*** Opening DATA PROVIDED ***

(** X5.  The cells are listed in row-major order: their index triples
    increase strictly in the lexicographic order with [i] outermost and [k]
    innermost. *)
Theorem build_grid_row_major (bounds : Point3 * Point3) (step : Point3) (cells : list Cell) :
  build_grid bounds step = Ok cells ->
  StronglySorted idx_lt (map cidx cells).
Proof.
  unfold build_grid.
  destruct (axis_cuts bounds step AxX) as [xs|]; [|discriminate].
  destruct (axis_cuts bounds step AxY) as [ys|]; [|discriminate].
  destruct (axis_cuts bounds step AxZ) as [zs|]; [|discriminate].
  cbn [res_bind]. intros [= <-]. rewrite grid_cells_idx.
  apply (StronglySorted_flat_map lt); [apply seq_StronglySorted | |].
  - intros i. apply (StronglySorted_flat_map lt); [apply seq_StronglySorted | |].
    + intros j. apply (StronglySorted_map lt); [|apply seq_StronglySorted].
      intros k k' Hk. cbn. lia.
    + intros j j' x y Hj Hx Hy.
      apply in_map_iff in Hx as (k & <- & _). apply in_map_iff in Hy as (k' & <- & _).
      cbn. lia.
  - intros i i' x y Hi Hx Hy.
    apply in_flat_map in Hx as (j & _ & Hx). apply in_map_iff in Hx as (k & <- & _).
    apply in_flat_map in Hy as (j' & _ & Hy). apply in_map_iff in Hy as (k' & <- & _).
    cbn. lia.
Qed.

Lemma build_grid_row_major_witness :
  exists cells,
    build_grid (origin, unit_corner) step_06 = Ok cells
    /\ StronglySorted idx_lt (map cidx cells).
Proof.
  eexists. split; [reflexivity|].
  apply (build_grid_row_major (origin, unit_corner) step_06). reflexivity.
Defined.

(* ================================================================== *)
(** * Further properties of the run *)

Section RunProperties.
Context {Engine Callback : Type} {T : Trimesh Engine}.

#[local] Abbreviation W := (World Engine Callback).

*** Closing DATA PROVIDED ***
*** Opening DATA PROVIDED ***

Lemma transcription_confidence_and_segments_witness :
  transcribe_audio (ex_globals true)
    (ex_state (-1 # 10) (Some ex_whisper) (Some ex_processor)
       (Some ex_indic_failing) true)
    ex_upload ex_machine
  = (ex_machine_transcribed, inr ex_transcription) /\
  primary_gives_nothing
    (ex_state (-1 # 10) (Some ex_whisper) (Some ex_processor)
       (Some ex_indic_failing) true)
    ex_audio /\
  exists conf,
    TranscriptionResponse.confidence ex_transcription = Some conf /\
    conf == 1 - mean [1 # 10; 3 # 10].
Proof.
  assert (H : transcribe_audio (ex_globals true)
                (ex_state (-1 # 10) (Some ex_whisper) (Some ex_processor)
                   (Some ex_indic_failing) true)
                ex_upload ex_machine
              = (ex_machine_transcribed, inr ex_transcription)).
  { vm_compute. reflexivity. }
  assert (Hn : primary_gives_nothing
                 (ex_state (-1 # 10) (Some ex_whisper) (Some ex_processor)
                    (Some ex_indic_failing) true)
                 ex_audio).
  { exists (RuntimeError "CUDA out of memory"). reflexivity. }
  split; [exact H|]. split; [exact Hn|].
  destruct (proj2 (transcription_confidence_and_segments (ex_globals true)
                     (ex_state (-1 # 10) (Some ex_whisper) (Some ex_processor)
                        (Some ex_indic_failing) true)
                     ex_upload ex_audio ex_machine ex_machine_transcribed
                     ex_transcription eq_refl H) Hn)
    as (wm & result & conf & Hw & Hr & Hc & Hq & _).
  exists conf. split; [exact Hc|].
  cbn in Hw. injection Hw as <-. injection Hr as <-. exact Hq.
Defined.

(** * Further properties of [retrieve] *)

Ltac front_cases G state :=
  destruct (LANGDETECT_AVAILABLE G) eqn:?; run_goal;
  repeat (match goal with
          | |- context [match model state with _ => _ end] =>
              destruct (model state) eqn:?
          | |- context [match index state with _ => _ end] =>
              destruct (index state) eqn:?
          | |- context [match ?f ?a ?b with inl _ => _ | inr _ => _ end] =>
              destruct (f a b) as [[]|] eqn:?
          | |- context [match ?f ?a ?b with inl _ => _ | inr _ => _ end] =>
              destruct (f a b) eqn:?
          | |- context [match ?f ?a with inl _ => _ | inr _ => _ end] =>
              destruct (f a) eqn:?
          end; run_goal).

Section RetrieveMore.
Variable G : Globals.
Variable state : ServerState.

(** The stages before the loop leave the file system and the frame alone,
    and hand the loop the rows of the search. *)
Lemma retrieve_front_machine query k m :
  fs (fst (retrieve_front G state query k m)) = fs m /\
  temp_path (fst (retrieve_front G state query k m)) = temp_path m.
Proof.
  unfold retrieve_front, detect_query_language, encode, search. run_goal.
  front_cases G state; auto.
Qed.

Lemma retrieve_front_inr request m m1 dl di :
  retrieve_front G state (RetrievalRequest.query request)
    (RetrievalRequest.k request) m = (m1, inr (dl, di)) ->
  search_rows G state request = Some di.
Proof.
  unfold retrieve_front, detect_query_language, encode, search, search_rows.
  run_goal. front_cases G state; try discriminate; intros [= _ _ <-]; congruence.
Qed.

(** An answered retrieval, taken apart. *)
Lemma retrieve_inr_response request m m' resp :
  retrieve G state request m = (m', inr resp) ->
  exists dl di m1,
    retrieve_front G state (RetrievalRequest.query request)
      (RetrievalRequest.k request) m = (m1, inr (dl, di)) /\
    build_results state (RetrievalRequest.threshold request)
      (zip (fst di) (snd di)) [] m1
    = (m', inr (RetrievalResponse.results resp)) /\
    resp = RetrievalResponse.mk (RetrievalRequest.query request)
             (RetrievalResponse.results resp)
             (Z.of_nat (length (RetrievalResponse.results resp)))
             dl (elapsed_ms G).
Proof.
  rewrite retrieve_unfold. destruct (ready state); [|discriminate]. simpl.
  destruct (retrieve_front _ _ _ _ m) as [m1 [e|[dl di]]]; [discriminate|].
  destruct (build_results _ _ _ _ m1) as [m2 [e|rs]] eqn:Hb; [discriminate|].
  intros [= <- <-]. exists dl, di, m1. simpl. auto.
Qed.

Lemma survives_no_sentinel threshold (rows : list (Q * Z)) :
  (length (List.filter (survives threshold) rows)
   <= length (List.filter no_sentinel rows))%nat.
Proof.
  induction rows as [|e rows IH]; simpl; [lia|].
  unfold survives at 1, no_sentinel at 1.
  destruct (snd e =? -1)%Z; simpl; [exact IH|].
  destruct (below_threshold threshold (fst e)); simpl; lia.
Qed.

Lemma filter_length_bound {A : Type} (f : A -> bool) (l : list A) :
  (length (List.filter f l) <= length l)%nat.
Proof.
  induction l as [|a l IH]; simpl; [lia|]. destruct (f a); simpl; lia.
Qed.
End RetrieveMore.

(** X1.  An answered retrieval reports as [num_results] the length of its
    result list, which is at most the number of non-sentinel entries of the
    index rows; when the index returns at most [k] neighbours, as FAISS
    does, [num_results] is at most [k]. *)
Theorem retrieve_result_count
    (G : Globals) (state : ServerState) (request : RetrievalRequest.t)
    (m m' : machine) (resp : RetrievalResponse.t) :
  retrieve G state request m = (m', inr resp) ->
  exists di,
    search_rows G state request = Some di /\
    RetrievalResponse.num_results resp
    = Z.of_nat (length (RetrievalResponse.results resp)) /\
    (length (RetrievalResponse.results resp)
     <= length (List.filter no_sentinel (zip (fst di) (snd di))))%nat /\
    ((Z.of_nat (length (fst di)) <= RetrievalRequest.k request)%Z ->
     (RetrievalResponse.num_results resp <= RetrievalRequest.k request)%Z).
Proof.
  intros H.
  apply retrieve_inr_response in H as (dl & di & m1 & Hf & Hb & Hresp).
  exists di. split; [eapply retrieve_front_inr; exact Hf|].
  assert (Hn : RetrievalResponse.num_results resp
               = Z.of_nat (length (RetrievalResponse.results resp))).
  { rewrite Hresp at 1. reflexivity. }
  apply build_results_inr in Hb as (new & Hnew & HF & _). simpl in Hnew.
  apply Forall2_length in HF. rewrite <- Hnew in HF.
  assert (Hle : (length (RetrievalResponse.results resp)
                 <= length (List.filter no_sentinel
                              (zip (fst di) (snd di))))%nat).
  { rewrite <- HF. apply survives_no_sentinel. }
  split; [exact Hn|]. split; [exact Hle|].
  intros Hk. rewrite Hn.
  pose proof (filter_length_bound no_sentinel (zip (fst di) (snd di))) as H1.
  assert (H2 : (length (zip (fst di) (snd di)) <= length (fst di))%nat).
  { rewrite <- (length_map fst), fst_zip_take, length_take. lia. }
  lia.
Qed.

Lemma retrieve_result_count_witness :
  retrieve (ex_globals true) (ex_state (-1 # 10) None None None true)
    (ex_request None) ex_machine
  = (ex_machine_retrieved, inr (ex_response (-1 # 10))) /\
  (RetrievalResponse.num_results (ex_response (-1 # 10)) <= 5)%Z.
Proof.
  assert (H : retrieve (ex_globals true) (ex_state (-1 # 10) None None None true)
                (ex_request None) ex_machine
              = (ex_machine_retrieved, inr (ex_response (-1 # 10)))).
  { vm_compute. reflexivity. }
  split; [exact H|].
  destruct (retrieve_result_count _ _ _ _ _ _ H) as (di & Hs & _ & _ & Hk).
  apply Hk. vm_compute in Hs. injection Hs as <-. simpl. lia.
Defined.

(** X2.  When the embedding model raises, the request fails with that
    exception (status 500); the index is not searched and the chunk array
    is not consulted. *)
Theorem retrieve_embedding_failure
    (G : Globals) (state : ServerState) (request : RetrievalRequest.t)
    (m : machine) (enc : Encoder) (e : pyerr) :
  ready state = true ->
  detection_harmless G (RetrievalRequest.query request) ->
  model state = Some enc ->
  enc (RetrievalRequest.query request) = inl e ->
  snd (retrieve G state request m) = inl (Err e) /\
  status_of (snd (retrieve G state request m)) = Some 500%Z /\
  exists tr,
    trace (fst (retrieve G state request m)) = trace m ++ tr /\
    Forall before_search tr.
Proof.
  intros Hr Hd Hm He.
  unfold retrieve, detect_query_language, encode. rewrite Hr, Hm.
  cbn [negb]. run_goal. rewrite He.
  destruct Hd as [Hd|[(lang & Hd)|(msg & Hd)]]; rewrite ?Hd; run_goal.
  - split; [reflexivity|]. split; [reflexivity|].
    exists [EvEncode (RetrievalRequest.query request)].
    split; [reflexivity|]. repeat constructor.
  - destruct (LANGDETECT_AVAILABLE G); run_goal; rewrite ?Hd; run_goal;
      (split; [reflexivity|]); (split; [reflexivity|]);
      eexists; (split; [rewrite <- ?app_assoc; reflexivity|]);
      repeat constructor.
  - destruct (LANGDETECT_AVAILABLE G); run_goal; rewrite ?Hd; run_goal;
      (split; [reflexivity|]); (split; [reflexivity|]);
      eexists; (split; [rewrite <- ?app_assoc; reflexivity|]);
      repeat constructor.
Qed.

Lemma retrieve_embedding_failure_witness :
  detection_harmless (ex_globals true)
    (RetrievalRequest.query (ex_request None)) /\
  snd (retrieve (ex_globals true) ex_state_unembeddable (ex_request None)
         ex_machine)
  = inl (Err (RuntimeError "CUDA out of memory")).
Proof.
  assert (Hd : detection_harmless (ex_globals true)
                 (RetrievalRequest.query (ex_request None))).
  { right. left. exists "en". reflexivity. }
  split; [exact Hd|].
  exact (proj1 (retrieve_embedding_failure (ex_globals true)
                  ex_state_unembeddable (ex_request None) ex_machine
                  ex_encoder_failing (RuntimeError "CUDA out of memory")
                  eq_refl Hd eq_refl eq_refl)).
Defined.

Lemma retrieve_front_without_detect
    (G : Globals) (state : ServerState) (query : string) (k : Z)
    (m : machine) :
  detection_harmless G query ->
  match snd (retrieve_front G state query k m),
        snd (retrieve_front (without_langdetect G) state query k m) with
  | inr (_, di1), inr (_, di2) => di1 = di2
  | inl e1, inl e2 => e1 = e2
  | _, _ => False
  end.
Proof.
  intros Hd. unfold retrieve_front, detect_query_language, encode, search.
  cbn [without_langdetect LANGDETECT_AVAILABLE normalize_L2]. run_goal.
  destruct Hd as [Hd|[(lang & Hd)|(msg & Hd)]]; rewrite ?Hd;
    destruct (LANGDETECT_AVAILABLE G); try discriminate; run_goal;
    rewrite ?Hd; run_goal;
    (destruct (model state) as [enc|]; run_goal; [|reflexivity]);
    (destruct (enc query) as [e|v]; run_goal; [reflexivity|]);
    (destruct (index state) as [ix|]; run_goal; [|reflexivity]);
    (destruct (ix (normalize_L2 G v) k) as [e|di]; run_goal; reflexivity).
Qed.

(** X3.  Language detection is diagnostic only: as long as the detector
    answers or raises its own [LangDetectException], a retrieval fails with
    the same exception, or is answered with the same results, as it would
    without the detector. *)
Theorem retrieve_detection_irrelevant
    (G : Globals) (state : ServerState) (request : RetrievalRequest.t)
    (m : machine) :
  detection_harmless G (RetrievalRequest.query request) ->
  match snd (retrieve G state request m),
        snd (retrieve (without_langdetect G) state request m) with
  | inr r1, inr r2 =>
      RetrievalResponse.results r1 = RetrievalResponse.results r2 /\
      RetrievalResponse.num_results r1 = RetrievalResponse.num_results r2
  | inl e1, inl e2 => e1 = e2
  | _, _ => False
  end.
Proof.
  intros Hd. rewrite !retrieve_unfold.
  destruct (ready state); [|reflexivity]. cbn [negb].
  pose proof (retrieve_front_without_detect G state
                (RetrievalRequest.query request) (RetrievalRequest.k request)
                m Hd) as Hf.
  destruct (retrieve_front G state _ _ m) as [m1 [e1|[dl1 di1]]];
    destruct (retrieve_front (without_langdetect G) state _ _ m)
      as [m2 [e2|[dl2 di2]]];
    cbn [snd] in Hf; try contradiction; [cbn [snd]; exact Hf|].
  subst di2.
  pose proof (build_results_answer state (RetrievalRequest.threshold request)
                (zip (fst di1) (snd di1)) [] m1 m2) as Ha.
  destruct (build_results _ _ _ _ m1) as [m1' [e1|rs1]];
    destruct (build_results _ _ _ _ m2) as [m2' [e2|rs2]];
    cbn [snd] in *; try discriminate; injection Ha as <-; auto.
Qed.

*** Closing DATA PROVIDED ***

THE PROBLEM | Among the lines of the data above, some may hold the word "RetrieveMore"; report how many, as a single number.

WRITTEN RESPONSE | 2